=== Data listing ===
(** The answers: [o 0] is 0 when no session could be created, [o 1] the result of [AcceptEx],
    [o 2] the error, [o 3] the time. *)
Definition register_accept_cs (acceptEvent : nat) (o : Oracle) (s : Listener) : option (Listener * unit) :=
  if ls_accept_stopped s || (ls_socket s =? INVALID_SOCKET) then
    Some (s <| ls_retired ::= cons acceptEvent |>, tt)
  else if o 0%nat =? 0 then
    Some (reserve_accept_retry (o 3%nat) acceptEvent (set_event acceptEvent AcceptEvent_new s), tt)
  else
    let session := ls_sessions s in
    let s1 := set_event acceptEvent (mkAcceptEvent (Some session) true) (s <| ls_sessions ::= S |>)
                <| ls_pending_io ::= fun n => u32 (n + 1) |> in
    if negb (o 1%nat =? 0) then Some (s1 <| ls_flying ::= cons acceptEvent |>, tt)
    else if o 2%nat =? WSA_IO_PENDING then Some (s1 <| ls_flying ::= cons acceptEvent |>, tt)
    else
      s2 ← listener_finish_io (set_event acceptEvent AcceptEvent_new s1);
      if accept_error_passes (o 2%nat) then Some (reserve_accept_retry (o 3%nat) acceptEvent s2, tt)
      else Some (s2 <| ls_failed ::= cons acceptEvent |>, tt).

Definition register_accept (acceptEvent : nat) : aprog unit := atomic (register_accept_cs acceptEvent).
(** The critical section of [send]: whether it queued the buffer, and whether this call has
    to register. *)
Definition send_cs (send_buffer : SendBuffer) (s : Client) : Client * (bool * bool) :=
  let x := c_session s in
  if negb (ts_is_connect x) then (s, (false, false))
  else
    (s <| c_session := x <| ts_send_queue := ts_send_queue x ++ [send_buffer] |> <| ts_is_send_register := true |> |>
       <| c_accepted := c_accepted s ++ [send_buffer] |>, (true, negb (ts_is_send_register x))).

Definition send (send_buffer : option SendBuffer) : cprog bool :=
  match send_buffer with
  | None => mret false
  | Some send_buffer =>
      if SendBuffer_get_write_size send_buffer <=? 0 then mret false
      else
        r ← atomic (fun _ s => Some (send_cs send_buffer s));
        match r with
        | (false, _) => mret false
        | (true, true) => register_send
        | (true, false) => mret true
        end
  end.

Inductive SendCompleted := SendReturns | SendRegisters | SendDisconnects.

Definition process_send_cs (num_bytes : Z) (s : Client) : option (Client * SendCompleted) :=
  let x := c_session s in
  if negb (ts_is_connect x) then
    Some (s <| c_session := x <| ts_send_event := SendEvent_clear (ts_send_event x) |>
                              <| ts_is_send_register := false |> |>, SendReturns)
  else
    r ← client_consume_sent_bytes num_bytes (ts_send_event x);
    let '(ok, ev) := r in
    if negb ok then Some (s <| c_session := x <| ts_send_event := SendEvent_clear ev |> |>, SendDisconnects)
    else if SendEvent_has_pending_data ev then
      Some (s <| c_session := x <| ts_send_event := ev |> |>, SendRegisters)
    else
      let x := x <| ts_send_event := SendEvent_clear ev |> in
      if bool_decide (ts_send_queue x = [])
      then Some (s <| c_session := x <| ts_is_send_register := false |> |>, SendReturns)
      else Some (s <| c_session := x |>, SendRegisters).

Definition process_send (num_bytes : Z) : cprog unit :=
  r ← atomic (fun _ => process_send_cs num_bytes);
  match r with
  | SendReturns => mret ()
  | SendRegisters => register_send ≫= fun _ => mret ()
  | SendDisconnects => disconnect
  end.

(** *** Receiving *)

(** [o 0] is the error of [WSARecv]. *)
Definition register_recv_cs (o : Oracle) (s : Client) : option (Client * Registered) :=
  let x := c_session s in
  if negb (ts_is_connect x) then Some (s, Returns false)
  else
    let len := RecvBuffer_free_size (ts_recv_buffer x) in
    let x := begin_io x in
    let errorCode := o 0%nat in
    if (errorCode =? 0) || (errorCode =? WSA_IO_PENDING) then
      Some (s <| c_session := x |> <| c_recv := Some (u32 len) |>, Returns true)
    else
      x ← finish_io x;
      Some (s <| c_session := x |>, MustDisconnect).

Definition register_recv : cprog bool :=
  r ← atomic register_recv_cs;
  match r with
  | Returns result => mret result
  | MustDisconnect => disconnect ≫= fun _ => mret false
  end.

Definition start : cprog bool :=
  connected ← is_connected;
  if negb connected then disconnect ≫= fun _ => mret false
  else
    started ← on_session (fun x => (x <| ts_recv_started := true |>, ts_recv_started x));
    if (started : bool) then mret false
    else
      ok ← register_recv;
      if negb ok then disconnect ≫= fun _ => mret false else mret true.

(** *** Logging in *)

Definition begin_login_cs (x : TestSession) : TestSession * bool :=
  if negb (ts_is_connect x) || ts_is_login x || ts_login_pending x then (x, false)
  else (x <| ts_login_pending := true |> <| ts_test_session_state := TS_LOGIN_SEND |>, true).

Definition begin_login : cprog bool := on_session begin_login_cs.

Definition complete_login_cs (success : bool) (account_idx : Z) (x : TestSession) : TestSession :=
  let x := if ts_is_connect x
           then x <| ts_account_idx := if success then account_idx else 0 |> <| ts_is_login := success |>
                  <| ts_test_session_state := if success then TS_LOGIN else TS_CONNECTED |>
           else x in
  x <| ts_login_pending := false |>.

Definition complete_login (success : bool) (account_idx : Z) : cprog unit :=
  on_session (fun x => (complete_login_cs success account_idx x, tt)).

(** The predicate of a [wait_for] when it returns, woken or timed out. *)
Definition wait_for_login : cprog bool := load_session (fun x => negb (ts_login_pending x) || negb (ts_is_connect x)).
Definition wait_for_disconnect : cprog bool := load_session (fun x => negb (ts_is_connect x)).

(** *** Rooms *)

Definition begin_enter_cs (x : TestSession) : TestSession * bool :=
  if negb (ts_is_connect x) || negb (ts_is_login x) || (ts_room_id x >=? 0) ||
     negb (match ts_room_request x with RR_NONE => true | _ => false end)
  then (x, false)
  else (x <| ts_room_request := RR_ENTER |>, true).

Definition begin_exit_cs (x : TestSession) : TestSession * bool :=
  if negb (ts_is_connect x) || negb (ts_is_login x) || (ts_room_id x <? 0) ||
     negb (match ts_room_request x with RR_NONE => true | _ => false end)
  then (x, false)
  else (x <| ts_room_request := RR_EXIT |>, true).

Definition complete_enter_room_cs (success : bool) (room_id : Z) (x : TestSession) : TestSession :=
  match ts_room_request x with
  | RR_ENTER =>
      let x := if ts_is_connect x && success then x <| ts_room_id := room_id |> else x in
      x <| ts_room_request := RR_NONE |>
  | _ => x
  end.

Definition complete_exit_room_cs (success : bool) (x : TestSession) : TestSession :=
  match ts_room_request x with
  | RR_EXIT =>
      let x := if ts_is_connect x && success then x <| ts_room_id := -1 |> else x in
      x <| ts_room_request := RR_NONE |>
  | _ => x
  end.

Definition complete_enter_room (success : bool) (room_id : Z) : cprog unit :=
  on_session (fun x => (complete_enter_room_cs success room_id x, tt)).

=== Exercise ===
From the line holding "else if SendEvent_has_pending_data" to the line holding "then Some (s <| c_session := x <| ts_is_send_register", inclusive, restate each line above exactly as written.

=== Result for this task ===
    else if SendEvent_has_pending_data ev then
      Some (s <| c_session := x <| ts_send_event := ev |> |>, SendRegisters)
    else
      let x := x <| ts_send_event := SendEvent_clear ev |> in
      if bool_decide (ts_send_queue x = [])
      then Some (s <| c_session := x <| ts_is_send_register := false |> |>, SendReturns)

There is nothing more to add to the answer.